== Problem to work on ==
Gather each line of the entries below that includes "number".

Saved entries
════════════════════
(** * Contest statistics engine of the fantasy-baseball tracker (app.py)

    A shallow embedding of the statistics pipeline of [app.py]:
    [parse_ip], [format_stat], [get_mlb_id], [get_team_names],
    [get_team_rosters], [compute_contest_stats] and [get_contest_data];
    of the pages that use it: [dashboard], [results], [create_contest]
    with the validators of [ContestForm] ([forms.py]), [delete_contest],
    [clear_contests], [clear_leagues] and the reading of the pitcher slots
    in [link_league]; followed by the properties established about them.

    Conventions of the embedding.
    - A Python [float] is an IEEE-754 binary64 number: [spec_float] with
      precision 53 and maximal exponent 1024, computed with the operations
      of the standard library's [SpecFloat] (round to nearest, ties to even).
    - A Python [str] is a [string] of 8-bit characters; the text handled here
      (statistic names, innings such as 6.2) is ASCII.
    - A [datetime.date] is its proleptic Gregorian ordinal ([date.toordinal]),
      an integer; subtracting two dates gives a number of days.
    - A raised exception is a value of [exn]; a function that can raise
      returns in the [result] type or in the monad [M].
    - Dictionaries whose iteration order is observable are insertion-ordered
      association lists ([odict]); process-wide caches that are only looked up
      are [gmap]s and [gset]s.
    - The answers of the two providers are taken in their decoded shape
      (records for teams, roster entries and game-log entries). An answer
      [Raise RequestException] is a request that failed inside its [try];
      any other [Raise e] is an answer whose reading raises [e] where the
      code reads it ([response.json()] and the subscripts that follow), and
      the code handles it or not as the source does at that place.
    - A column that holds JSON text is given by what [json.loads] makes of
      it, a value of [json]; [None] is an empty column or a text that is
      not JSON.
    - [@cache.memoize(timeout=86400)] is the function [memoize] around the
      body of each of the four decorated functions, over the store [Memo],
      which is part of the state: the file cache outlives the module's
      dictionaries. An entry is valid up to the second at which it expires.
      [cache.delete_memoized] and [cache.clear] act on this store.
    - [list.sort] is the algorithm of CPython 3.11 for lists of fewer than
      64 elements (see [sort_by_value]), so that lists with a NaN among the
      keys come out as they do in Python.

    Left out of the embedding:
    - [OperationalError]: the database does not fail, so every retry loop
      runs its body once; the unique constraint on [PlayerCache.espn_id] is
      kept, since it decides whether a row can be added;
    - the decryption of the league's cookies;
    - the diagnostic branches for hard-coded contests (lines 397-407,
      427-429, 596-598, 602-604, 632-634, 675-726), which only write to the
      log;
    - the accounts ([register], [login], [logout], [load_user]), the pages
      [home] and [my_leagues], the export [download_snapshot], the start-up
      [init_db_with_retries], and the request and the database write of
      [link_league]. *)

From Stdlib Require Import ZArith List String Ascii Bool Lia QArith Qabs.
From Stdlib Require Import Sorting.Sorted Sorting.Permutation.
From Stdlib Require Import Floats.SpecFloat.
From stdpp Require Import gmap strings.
════════════════════
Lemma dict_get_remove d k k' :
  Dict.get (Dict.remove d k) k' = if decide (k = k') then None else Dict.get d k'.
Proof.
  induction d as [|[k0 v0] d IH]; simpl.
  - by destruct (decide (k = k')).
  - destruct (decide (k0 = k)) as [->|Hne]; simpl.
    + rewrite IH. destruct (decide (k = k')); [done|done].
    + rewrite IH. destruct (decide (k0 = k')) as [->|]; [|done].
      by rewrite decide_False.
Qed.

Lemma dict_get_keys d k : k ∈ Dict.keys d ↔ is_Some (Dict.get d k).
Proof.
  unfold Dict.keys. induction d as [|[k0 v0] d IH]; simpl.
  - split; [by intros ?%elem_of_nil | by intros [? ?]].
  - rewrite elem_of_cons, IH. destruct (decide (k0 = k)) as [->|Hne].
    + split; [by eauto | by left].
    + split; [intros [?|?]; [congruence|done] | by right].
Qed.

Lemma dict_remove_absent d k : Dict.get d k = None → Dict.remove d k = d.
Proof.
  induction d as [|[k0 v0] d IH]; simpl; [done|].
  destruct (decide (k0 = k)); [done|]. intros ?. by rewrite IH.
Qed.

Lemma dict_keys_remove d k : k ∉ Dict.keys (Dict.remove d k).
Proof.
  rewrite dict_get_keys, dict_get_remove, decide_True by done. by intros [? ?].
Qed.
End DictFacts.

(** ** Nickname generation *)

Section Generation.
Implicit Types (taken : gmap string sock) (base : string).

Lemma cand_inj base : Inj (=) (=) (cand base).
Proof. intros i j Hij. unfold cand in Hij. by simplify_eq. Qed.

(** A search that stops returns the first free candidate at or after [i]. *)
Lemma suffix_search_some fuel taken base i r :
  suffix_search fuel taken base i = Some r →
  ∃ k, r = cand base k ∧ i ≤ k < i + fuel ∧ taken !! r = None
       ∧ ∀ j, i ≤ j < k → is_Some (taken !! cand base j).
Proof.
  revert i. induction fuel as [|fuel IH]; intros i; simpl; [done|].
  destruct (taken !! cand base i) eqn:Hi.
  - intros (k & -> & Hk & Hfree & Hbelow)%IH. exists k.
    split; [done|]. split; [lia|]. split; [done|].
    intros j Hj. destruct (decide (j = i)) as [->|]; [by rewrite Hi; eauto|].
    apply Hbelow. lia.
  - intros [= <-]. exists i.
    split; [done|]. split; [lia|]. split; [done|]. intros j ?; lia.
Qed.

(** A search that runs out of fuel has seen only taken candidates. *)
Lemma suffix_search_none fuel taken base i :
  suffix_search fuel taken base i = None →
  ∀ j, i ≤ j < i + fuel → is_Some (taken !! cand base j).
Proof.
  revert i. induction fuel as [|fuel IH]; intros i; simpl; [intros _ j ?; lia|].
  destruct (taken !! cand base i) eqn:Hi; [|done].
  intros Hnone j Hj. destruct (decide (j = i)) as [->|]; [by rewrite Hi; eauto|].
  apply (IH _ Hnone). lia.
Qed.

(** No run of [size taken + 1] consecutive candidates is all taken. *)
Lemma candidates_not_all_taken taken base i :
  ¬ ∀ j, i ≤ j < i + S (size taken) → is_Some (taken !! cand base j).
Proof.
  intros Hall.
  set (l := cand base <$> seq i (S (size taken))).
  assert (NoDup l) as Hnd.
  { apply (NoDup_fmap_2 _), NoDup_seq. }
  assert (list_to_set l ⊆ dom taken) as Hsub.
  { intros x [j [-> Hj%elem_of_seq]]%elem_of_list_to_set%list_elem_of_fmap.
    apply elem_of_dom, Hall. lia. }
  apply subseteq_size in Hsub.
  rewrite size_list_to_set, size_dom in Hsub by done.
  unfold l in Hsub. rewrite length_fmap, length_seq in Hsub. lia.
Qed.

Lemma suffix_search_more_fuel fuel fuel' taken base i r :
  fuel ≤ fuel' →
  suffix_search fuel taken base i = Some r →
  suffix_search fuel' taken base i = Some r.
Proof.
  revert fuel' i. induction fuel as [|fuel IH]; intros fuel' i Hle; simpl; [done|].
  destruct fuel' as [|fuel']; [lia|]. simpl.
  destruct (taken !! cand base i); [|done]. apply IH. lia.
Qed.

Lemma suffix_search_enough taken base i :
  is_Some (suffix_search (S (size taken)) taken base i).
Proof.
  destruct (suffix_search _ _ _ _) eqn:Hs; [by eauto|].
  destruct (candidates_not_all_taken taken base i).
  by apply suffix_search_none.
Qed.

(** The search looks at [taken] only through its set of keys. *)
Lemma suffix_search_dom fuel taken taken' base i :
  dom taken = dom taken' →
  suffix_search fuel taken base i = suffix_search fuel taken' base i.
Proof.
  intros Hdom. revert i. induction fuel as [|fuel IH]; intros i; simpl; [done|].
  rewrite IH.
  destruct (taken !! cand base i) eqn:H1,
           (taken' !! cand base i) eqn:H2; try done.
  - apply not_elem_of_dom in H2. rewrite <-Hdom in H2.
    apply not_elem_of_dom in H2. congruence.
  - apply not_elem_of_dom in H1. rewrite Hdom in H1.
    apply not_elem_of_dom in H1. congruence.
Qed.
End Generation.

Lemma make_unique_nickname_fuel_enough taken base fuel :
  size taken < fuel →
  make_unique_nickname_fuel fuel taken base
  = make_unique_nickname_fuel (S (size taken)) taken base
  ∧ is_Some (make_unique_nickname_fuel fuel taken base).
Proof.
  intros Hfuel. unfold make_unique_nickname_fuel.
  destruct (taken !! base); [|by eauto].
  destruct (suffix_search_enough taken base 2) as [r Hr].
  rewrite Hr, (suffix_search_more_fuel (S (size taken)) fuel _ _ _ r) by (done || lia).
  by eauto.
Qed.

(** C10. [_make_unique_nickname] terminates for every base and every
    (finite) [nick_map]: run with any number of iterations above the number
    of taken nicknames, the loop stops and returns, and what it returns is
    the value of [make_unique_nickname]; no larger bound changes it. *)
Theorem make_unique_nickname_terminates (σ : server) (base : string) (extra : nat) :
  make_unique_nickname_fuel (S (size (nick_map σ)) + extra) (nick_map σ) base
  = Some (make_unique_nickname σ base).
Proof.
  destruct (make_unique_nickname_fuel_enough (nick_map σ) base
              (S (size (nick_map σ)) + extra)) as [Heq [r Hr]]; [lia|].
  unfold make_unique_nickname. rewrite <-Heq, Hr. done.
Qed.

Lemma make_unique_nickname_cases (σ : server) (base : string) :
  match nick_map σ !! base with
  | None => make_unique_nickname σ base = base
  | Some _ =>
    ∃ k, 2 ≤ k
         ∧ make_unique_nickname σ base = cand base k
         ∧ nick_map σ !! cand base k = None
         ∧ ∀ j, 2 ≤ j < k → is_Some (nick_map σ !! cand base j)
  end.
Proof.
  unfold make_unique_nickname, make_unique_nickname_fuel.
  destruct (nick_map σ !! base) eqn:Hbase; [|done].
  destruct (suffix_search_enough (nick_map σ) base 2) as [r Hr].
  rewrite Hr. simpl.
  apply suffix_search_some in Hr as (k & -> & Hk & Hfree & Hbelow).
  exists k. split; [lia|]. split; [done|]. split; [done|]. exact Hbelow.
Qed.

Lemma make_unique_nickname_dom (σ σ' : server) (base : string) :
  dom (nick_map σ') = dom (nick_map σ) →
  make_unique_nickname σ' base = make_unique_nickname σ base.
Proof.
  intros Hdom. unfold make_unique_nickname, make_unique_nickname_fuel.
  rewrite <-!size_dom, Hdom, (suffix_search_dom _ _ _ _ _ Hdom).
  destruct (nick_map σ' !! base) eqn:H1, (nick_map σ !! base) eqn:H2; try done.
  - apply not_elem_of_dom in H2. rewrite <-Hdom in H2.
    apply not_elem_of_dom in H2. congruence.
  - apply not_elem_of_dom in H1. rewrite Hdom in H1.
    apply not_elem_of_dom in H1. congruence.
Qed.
════════════════════
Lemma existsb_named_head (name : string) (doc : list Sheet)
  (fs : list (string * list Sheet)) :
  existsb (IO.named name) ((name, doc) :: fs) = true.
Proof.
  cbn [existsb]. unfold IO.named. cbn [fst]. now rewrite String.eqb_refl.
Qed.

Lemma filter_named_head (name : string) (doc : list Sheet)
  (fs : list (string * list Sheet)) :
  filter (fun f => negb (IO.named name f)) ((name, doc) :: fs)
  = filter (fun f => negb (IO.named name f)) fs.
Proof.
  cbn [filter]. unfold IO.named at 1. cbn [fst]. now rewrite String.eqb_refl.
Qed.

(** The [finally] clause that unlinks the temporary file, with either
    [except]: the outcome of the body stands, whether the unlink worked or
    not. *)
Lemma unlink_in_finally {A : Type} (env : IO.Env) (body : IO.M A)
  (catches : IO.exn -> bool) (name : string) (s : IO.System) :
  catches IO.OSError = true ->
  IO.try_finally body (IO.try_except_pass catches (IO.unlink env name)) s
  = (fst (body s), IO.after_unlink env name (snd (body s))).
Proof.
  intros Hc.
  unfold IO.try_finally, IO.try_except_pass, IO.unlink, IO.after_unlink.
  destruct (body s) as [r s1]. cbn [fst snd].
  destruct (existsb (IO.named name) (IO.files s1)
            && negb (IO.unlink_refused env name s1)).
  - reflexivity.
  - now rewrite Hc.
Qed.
════════════════════
== Response to this task ==
    - A Python [float] is an IEEE-754 binary64 number: [spec_float] with
      an integer; subtracting two dates gives a number of days.
    (finite) [nick_map]: run with any number of iterations above the number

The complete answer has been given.